Recent Episodes of Financial Instability
Fall of 1998: The period of global financial turmoil touched off by the Russian debt default in August 1998 and then greatly exacerbated by the well-publicized travails of the hedge fund Long Term Capital Management (LTCM) was perhaps the most intense episode of financial instability in recent years. The Federal Reserve, like other central banks, paid close attention to an array of financial indicators at this time. Nearly all such indicators portrayed a dour picture of economic prospects—risk spreads widened sharply, stocks prices fell, and banks reported tightening terms and standards on business loans. Also disturbing were reports from contacts with market participants that capital markets were seizing up as dealers and other market makers recoiled from risk-taking. A sharp widening in the spread between off-the-run and on-the-run Treasury securities underscored the fact that investors were willing to pay a very high premium for liquidity. Facing what some were referring to as the most acute financial crisis in decades, the Federal Reserve eased policy by 75 basis points in three equal steps, including an intermeeting move in mid-October of 1998, and maintained that lower funds rate through June of the subsequent year. In part, these actions were motivated by a change in economic forecasts. But at least part of this cautious behavior reflected the FOMC’s concerns about financial instabilities and associated downside risks to the economic forecast. Indeed, the minutes from the September 29, 1998, FOMC meeting reported:
“In the Committee's discussion of current and prospective economic conditions, members focused on developments that pointed to the potential for a significant weakening in the growth of spending. They recognized that there were at present few statistical indications that the economy was on a significantly slower growth track.

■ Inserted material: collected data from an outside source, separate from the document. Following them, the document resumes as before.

(* ===== verification/OpenAiTts.v ===== *)
(** * OpenAI synthesis runtime

    Models [inference-runtime-openai-tts/src]: [wire.rs], [config.rs], [error.rs],
    [cost.rs] and [runner.rs].  The HTTP client and header validation are parameters;
    the body is cut by [Synthesis]. *)
From Stdlib Require Import SpecFloat.
From S2P Require Import Prelude F64 Runtime Deployment Audio Runner AudioProvider Synthesis OpenAi.

(** ** Wire types (wire.rs) *)

Record SpeechRequest : Type := {
  tq_model : string; tq_input : string; tq_voice : string; tq_response_format : string;
  tq_speed : option f32; tq_instructions : option string
}.
Definition response_format_str (f : AudioFormat) : option string :=
  match f with
  | AF_Pcm16Le | AF_PcmF32Le | AF_Pcm24Le => Some "pcm"
  | AF_Mp3 => Some "mp3"
  | AF_OggOpus => Some "opus"
  | AF_Flac => Some "flac"
  | AF_Wav => Some "wav"
  end.

(** ** Errors (error.rs), prices (cost.rs) *)

Inductive OpenAiTtsError : Type := OTE_UnsupportedFormat (message : string) | OTE_FeatureDisabled.
Definition openai_tts_error_into (e : OpenAiTtsError) : InferenceError :=
  match e with
  | OTE_UnsupportedFormat m => UnsupportedAudioFormat m
  | OTE_FeatureDisabled => Internal "tts-openai feature disabled at build time"
  end.
Definition per_million_chars_usd (model : string) : f64 :=
  if decide (model = "tts-1") then f64_of_Z 15
  else if decide (model = "tts-1-hd") then f64_of_Z 30
  else if decide (model = "gpt-4o-mini-tts") then f64_of_Z 12
  else S754_zero false.
Definition estimate_usd (model : string) (chars : Z) : f64 :=
  f64_div (f64_mul (per_million_chars_usd model) (f64_of_Z chars)) (f64_of_Z 1000000).

Definition output_params (requested : option AudioFormat) : AudioParams :=
  let f := default AF_Pcm16Le requested in {|
    sample_rate_hz := match f with AF_Pcm16Le | AF_Pcm24Le | AF_PcmF32Le => 24000 | _ => 24000 end;
    channels := 1; format := f
  |}.

Section openai_tts.
Context {Url : Type} `{!UrlOps Url}.

Definition voice_name (v : VoiceRef Url) : string :=
  match v with VR_Named s | VR_Id s => s | VR_ClonedFrom _ => "alloy" end.
Definition speech_from_batch (batch : SpeechBatch Url) (response_format : string) : SpeechRequest := {|
  tq_model := sb_model batch; tq_input := sb_text batch; tq_voice := voice_name (sb_voice batch);
  tq_response_format := response_format; tq_speed := so_speed (sb_options batch);
  tq_instructions := so_emotion (sb_options batch)
|}.

(** ** Configuration (config.rs) *)

Record OpenAiTtsConfig : Type := {
  ot_endpoint : Url;
  ot_api_key : SecretRef;
  ot_organization : option string;
  ot_project : option string;
  ot_chunk_bytes : Z;
  ot_rate_limits : RateLimits;
  ot_retry : RetryPolicy;
  ot_circuit_breaker : CircuitBreakerConfig;
  ot_timeouts : Timeouts
}.
Definition default_chunk_bytes : Z := 8192.
Definition tts_defaults (key : SecretRef) : option OpenAiTtsConfig :=
  u ← result_ok (url_parse "https://api.openai.com/v1/");
  Some {|
    ot_endpoint := u; ot_api_key := key; ot_organization := None; ot_project := None;
    ot_chunk_bytes := default_chunk_bytes; ot_rate_limits := RateLimits_default;
    ot_retry := RetryPolicy_default; ot_circuit_breaker := CircuitBreakerConfig_default;
    ot_timeouts := Timeouts_default
  |}.
Definition tts_with_endpoint (c : OpenAiTtsConfig) (u : Url) : OpenAiTtsConfig := {|
  ot_endpoint := u; ot_api_key := ot_api_key c; ot_organization := ot_organization c;
  ot_project := ot_project c; ot_chunk_bytes := ot_chunk_bytes c; ot_rate_limits := ot_rate_limits c;
  ot_retry := ot_retry c; ot_circuit_breaker := ot_circuit_breaker c; ot_timeouts := ot_timeouts c
|}.
Definition tts_speech_url (c : OpenAiTtsConfig) : result string Url := url_join (ot_endpoint c) "audio/speech".

(** ** The runner (runner.rs) *)

Record OpenAiTtsRunner : Type := { ot_config : OpenAiTtsConfig; ot_session : string; ot_speech_url : Url }.
Definition tts_new (config : OpenAiTtsConfig) (session : string) : InferenceResult OpenAiTtsRunner :=
  let? u := map_err (λ e, Internal ("openai-tts endpoint url: " +:+ e)) (tts_speech_url config) in
  Ok {| ot_config := config; ot_session := session; ot_speech_url := u |}.

Variable header_value : string → result string unit.
Variable post : Url → list (string * string) → SpeechRequest → result string AudioResponse.
Variable parse_envelope : string → option ErrorBody.
Variable parse_rfc2822 : string → option Z.

Definition tts_auth_headers (r : OpenAiTtsRunner) : InferenceResult (list (string * string)) :=
  auth_headers header_value (ot_session r) (ot_organization (ot_config r)) (ot_project (ot_config r)).
Definition tts_speak (now : Z) (r : OpenAiTtsRunner) (batch : SpeechBatch Url) :
  InferenceResult (RunHandle SpeechChunk) :=
  let? response_format :=
    match so_format (sb_options batch) with
    | Some fmt =>
        match response_format_str fmt with
        | Some s => Ok s
        | None => Err (UnsupportedAudioFormat
            ("openai-tts: response_format for " +:+ debug_AudioFormat fmt +:+ " not supported"))
        end
    | None => Ok "pcm"
    end in
  let body := speech_from_batch batch response_format in
  let? headers := tts_auth_headers r in
  let? resp := map_err NetworkError (post (ot_speech_url r) headers body) in
  if ar_success resp then
    let? bytes := map_err (λ e, NetworkError ("read tts body: " +:+ e)) (ar_bytes resp) in
    Ok (streaming (speech_chunks (sb_request_id batch) (output_params (so_format (sb_options batch)))
                     (ot_chunk_bytes (ot_config r)) bytes))
  else Err (classify_openai_error parse_envelope parse_rfc2822 now (ar_status resp)
              (ar_retry_after resp) (ar_text resp)).
Definition openai_tts_base : RunnerBase OpenAiTtsRunner := {|
  runner_kind _ := RK_TextToSpeech;
  runner_transport _ := TK_RemoteNetwork PK_OpenAi;
  rebuild_session r _ := (r, Ok ());
  rate_limits r := Some (ot_rate_limits (ot_config r))
|}.
#[local] Existing Instance openai_tts_base.
Definition openai_tts_speak (now : Z) : SpeechRunner Url OpenAiTtsRunner :=
  λ r batch, (r, tts_speak now r batch).
End openai_tts.
Arguments OpenAiTtsConfig Url : clear implicits.
Arguments OpenAiTtsRunner Url : clear implicits.

(** Every PCM width is requested as the provider's one 16-bit stream, and labelled as
    the width the caller asked for. *)
Lemma pcm_mislabelled f : is_pcm f = true →
  response_format_str f = response_format_str AF_Pcm16Le ∧ format (output_params (Some f)) = f.
Proof. by destruct f. Qed.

Indeed, the available data suggested that consumer expenditures and business investment retained considerable strength. At the same time, however, investors' perceptions of risks and their aversion to taking on more risk had increased markedly in financial markets around the world. That change in sentiment was exacerbating financial and economic problems in a number of important trading partners of the United States. In addition, it was generating lower equity prices and tightening credit availability in U.S. financial markets. As a consequence, the downside risks to the domestic expansion appeared to have risen substantially in recent weeks.” [emphasis added]
Productivity Growth and the Stock Price Runup: Economic developments in the United States in the late 1990s were quite favorable. Output growth was unusually strong and, in no small part, that strength seemed attributable to a sizable pickup in the trend growth of labor productivity spurred by the proliferation of new technologies, especially in the computing and telecommunications sectors. Investors read the favorable productivity trends as auguring enhanced profit growth, prompting a substantial runup in equity prices in 1999 and into 2000 that pushed standard valuation measures—such as price-earnings ratios—well above historical benchmarks. Although it is difficult to identify an equity risk premium with great precision, it certainly seemed at the time that investors were quite optimistic about the returns they could expect to earn by holding equities. The rise in equity wealth and strong growth of income over this period contributed to a brisk pace of consumer spending and an accompanying decline in the personal savings rate. Core measures of inflation, however, remained quite subdued even as the unemployment rate and other measures of resource utilization moved to levels that previously would have been viewed as threatening a rise in inflation pressures.
In a sense, this period is similar to the situation that Borio and Lowe posit in which “imbalances” may develop even during a period when the current macroeconomic environment is viewed as quite favorable. The FOMC, however, did not frame its policy deliberations over this period in terms of the need to take action to address a potential bubble in the stock market. Rather, it focused on the outlook for output and inflation and the risks to that outlook. The FOMC was particularly aware that the stronger trend productivity growth would tend to be associated with a higher level of “equilibrium” real interest rates and that the degree of monetary policy restraint associated with any given setting of the target funds rate would need to be judged in this light.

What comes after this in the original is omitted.